Quelques enseignements pour La 27e Région et le programme les Éclaireurs 

Sur la Vidéocagette en tant qu’outil :

> Comme souvent, l’usage de l’objet a largement dépassé ce que nous avions prévu et est vite sorti du cadre de l’évaluation des politiques publiques stricto sensu. Les agents l’utilisent pour animer des réunions ou des ateliers citoyens, pour recueillir des opinions, pour se présenter… La Vidéocagette circule de bureau en bureau, part parfois sur le terrain, et gagnerait d’ailleurs à être un peu plus “mobile”. De l’intérêt d’un prototype, et d’une éventuelle V2 à développer à partir de ces enseignements pratiques !

> Nous pensions pouvoir livrer le prototype sans trop accompagner les agents dans son utilisation autrement qu’à travers le guide du réalisateur, mais c’est un pari risqué. Une formation à l’utilisation du prototype, même légère et/ou à distance, accélère et améliore considérablement son appropriation par les agents.

> Lors du premier débriefing, nous avons constaté que les agents peinent à mettre en ligne leurs vidéos ou leurs astuces de tournage, que ce soit par manque de temps, d’intérêt ou en raison d’un blocage technique. La dimension collaborative nécessite une animation à part entière et l’organisation de temps collectifs aussi simples que le point téléphonique d’octobre dernier peut largement contribuer à relancer la dynamique. Ainsi, le groupe vimeo mis en place pour partager les vidéos, qui est resté vide un moment, s’est subitement rempli en ce début d’année après l’envoi d’un rappel et d’un tutoriel. Il a permis à chacun de partager, non sans fierté, ses productions et d’inspirer ainsi les autres.
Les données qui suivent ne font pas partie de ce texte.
(** X15, witness: a script file that fails while it runs, and a script
    whose [name] returns a table. *)
Lemma Load_failures_that_leave_context_open_witness :
  let e := ApiError "attempt to call a nil value" in
  let L := snd (@DoFile (runtime brokenFile) "source.lua" (l (@prepared (runtime brokenFile)))) in
  let L0 := snd (@DoFile (runtime tableName) "source.lua" (l (@prepared (runtime tableName)))) in
  let s0 := setL L0 (@prepared (runtime tableName)) in
  (@DoFile (runtime brokenFile) "source.lua" (l (@prepared (runtime brokenFile))) = (Err e, L)
   /\ @LoadSourceFromPath (runtime brokenFile) "source.lua"
      = (Err e, setL L (@prepared (runtime brokenFile)))
   /\ closed L = false)
  /\ (@DoFile (runtime tableName) "source.lua" (l (@prepared (runtime tableName))) = (Ok tt, L0)
      /\ @invoke (runtime tableName) "name" [] s0 = (Returned [tableOf []], tableName)
      /\ @LVCanConvToString (runtime tableName) (@slotOne (runtime tableName) [tableOf []] tableName s0) = false
      /\ exists (p : panic) (final : Source),
          @LoadSourceFromPath (runtime tableName) "source.lua" = (Panic p, final)
          /\ closed (l final) = false).
Proof.
  intros e L L0 s0. split.
  - assert (H : @DoFile (runtime brokenFile) "source.lua" (l (@prepared (runtime brokenFile)))
                = (Err e, L)) by run.
    split; [exact H|].
    exact (proj1 (@Load_failures_that_leave_context_open (runtime brokenFile) "source.lua")
                 e L H).
  - assert (H1 : @DoFile (runtime tableName) "source.lua" (l (@prepared (runtime tableName)))
                 = (Ok tt, L0)) by run.
    assert (H2 : @invoke (runtime tableName) "name" [] s0 = (Returned [tableOf []], tableName))
      by run.
    assert (H3 : @LVCanConvToString (runtime tableName) (@slotOne (runtime tableName) [tableOf []] tableName s0) = false) by run.
    split; [exact H1|]. split; [exact H2|]. split; [exact H3|].
    exact (proj1 (proj2 (@Load_failures_that_leave_context_open (runtime tableName)
                           "source.lua")) L0 [tableOf []] tableName H1 H2 H3).
Defined.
> Les progrès sont impressionnants et rapides ! On constate que les agents se perfectionnent au fil du temps et des vidéos, qui sont plus claires, plus esthétiques, mieux construites, pleines de belles astuces visuelles…

Sur la méthode déployée dans le programme Les Éclaireurs :

> Les agents publics sont prêts à tester et à faire évoluer leur pratiques professionnelles !

Là où nous craignions de nous voir opposer les classiques “ce n’est pas mon métier” ou “encore une tâche de plus sans même y être formé correctement”, nous avons au contraire rencontré un véritable appétit et enthousiasme pour ce premier test, qui a permis de renouveler les modes de transmission de l’information dans les collectivités. Le côté ludique de l’outil a certainement favorisé ce succès.

>  La méthode fonctionne…

Elle a permis de générer des idées originales. Tant le scénario produit en première phase des Éclaireurs que l’objet prototypé pour un test “en situation réelle” sont originaux et enrichissent les habitudes de travail des évaluateurs. Un tel objet et de telles pratiques n’existaient pas jusqu’à présent dans les bureaux des administrations concernés : faire une vidéo sans passer le service com’, l’idée n’était pas envisagée jusqu’alors ! On peut en conclure que la méthode transforme les pratiques administratives par toutes petites touches et par le biais des outils de travail. L’intérêt : une appropriation rapide de la nouveauté, des tests rapides. Une transformation douce dans le quotidien des agents et une autonomisation progressive, renforcée par des échanges de pair à pair au sein d’une administration ou entre différentes collectivités testeuses.

> … tout en conservant des limites !

Ce test ne suffit bien sûr pas à transformer les pratiques d’évaluations dans leur ensemble, ce n’est qu’un détail au sein d’un champ beaucoup plus vaste et dont nous ne sommes pas experts – un parti pris que nous avons choisi d’assumer depuis le début au sein du programme Les Éclaireurs. Ce qui soulève tout de même quelques interrogations sur la portée de l’exercice et la posture du “naïf éclairé”. En ne s’intéressant qu’aux outils et pratiques de travail, on ne questionne pas forcément le fondement et la pertinence de l’évaluation elle-même par exemple, au risque de parfois de rester un peu trop en surface …

 

Prochain épisode des Eclaireurs : transformer les STRADDET (schéma régional d’aménagement, de développement durable et d’égalité des territoires). Une occasion d’apprendre de notre expérience et de réinterroger le rituel des schémas par la prospective et le test en situation réelle.